Zum Urteil konkret: Das Landgericht hat festgestellt, dass von der Betroffene als Beschuldigte einer Straftat zwar die Personalien hätten festgestellt werden dürfen, dies hätte jedoch direkt und vor Ort geschehen sollen. Die weitergehenden polizeilichen Maßnahmen, insbesondere die Sicherstellung persönlicher Gegenstände und die Verbringung in eine Gefangenensammelstelle waren unnötig und nicht gerechtfertigt. Auf Grund der von der Polizei genannten Rechtsgrundlage war die gesamte freiheitsentziehende Maßnahme rechtswidrig. Zuvor musste die Klägerin sich durch mehrere Instanzen und Verfahrenswege klagen. Verwaltungs- und Oberverwaltungsgericht hatten sich ohne weiteres der Argumentation der Polizei angeschlossen und ohne Prüfung der Sache für unzuständig erklärt, so dass erst in zweiter Instanz das Landgericht Frankfurt sich ausgiebig mit einer juristischen Güterabwägung beschäftigte.
Dies ist um so wichtiger, da die Frankfurter Polizei bekanntermaßen zunehmend versammlungsfeindlich agiert.
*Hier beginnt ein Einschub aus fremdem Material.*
(* ===== verification/StartupSpec.v ===== *)
(** * StartupSpec: the state a program starts in

    Building the startup state writes through host pointers: into the magic
    areas, the spawn message and the strings of the startup heap.  Each of these
    pointers is into the guest.  A step is described by a triple: what must hold
    before it, what holds behind it when it returns, and, whatever its outcome,
    that it keeps the address space and writes guest memory only. *)

From S2P Require Import Prelude Types Memory IdMap CmdOpts PathMapper PidMap Msg GuestContext Loader Magic Sandbox LoadSpec LoadHeap Containment Segment AddressSpace Process.

(** ** The startup heap *)

Lemma align_16 v : 0 <= v <= 2 ^ 29 -> v <= MemOps.align_up v 16 < v + 16.
Proof.
  intros Hv. unfold MemOps.align_up. destruct (v mod 16 =? 0) eqn:E; to_prop; [lia|].
  rewrite wrapu_small by zlia. zlia.
Qed.

Section Heap.
Context (mmap : Z -> Z -> Z -> Z -> option Z).

(** A segment for the heap, behind [h]. *)
Definition heap_seg (h : Z) (s : Segment) : Prop :=
  Segment.wf s /\ solid h s /\ 0 < m_reserved s <= 2 ^ 29.

Lemma sbrk_fit_run h st st' r :
  heap_seg h (sb_seg st) -> 0 <= sb_offset (sb st) < 2 ^ 32 -> sbrk_fit mmap st = (st', r) ->
  seg_stays (sb_seg st) (sb_seg st') /\ sb st' = sb st /\ sb_mem st' = sb_mem st /\
  (r = Ok () -> heap_seg h (sb_seg st') /\ sb_offset (sb st) <= 2 ^ 29 /\
     forall o, 0 <= o -> h <= o -> o < sb_offset (sb st) -> mapped (sb_seg st') o).
Proof.
  intros (Hw & Hs & Hr) Ho. unfold sbrk_fit, Segment.on_segment, get, mbind, M_bind. unfold Segment.size at 1.
  assert (Hdone : forall s, Segment.wf s -> solid h s -> 0 < m_reserved s <= 2 ^ 29 ->
    sb_offset (sb st) <= m_limit_size s ->
    heap_seg h s /\ sb_offset (sb st) <= 2 ^ 29 /\
    forall o, 0 <= o -> h <= o -> o < sb_offset (sb st) -> mapped s o).
  { intros s Hws Hss Hrs Hle. pose proof Hws as (W1 & W2 & _). split; [done|]. split; [lia|].
    intros o H1 H2 H3. apply Hss; lia. }
  destruct (Z.ltb_spec (m_limit_size (sb_seg st)) (sb_offset (sb st))) as [Hlt|Hge].
  2: { intros [= <- <-]. split; [done|]. split; [done|]. split; [done|]. intros _. by apply Hdone. }
  assert (Hl : 0 <= m_limit_size (sb_seg st)) by (unfold Segment.wf in Hw; lia).
  unfold Segment.size. rewrite wrapu_small by lia.
  set (n := _ - _). assert (Hn : 0 <= n < 2 ^ 44) by lia.
  destruct (grow_bytes mmap n (sb_seg st)) as [s o] eqn:E. intros [= <- <-].
  pose proof (grow_bytes_stays mmap n Hn _ _ _ E) as Hst. pose proof (Hst Hw) as (Hw' & _ & Hs' & Hr').
  split; [exact Hst|]. split; [done|]. split; [done|]. intros ->. simpl. apply Hdone; auto; [rewrite Hr'; lia|].
  destruct (grow_bytes_inv _ _ _ _ _ Hw Hn E) as (_ & _ & _ & _ & Hsz).
  destruct Hsz as [[_ [e ?]]|[_ Hsz]]; [done|].
  unfold Segment.size in Hsz. lia.
Qed.

(** The break after an operation that succeeded: still inside the segment. *)
Definition breaks (h : Z) (b : Sbrk) : Prop := h <= sb_offset b /\ 0 <= sb_offset b <= 2 ^ 29.

Lemma sbrk_align_run h st st' r :
  heap_seg h (sb_seg st) -> breaks h (sb st) -> sbrk_align mmap st = (st', r) ->
  seg_stays (sb_seg st) (sb_seg st') /\ sb_mem st' = sb_mem st /\
  (r = Ok () -> heap_seg h (sb_seg st') /\ breaks h (sb st')).
Proof.
  intros Hh [Hb Hb']. unfold sbrk_align, Prelude.modify, mbind, M_bind.
  pose proof (align_16 (sb_offset (sb st)) ltac:(lia)) as Hu.
  rewrite wrapu_small by lia. set (st1 := mkSbrkState _ _ _). intros Hrun.
  destruct (sbrk_fit_run h st1 _ _ Hh ltac:(simpl; lia) Hrun) as (Hs & Hsb & Hm & Hok).
  split; [exact Hs|]. split; [exact Hm|]. intros Hr. destruct (Hok Hr) as (Hh' & Hle & _). split; [done|].
  rewrite Hsb. simpl in *. unfold breaks. simpl. lia.
Qed.

(** The chunk from [o], [n] bytes long. *)
Definition chunk (s : Segment) (o n : Z) : Prop := forall k, 0 <= k < n -> mapped s (o + k).

Lemma sbrk_alloc_run h n st st' r :
  heap_seg h (sb_seg st) -> breaks h (sb st) -> 0 <= n <= 2 ^ 31 -> sbrk_alloc mmap n st = (st', r) ->
  seg_stays (sb_seg st) (sb_seg st') /\ sb_mem st' = sb_mem st /\
  (r = Ok () -> heap_seg h (sb_seg st') /\ breaks h (sb st') /\
     sb_last_offset (sb st') = sb_offset (sb st) /\ chunk (sb_seg st') (sb_offset (sb st)) n).
Proof.
  intros Hh [Hb Hb'] Hn. unfold sbrk_alloc, Prelude.modify, mbind, M_bind.
  rewrite wrapu_small by lia. set (st1 := mkSbrkState _ _ _). intros Hrun.
  destruct (sbrk_fit_run h st1 _ _ Hh ltac:(simpl; lia) Hrun) as (Hs & Hsb & Hm & Hok).
  split; [exact Hs|]. split; [exact Hm|]. intros Hr. destruct (Hok Hr) as (Hh' & Hle & Hmap). split; [done|].
  rewrite Hsb. simpl in *. unfold breaks. simpl. split; [lia|]. split; [done|].
  intros k Hk. apply Hmap; lia.
Qed.

(** A pointer to a chunk that is not empty. *)
Lemma sbrk_ptr_run st n :
  Segment.wf (sb_seg st) -> 0 < n -> chunk (sb_seg st) (sb_last_offset (sb st)) n ->
  sbrk_ptr st = Ok (m_location (sb_seg st) + sb_last_offset (sb st)).
Proof.
  intros Hw Hn Hc. unfold sbrk_ptr, sbrk_offset. apply pointer_zero; [done|].
  specialize (Hc 0 ltac:(lia)). by rewrite Z.add_0_r in Hc.
Qed.

Definition short (s : cstring) : Prop := Z.of_nat (length s) < 2 ^ 31.

(** Memory that differs inside the segment only. *)
Definition only_segment (s : Segment) (m m' : Mem) : Prop :=
  forall x, (forall o, mapped s o -> x <> m_location s + o) -> peek m' x = peek m x.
Linke, kapitalismuskritische Veranstaltungen sind pauschalen Vorwürfen und Angriffen ausgesetzt. So wurde die M31 Demonstration als Vorwand für das komplette Verbot von Blockupy 2012 genutzt. Auch 2013 wurde die Blockupy Demo von Beginn an kriminalisiert und durch die willkürliche Kesselung durch die Polizei faktisch verhindert. Jona Fritz hierzu: „Dieses Vorgehen ist in Frankfurt offensichtlich kein Einzellfall, stellt jedoch einen massiven Angriff der Polizei auf die Demonstrations- und Freiheitsrechte dar. Dieses Urteil stellt klar, dass die Polizei bei linken Demonstrationen selbst rechtswidrig handelt und sich offenbar nicht an die eigenen Spielregeln hält. Auch wenn wir ähnliche Entscheidungen zu Blockupy 2013 erwarten, stellt sich die Frage, wann die Polizei endlich von ihrem eskalierenden Vorgehen abrückt“ so Fritz weiter.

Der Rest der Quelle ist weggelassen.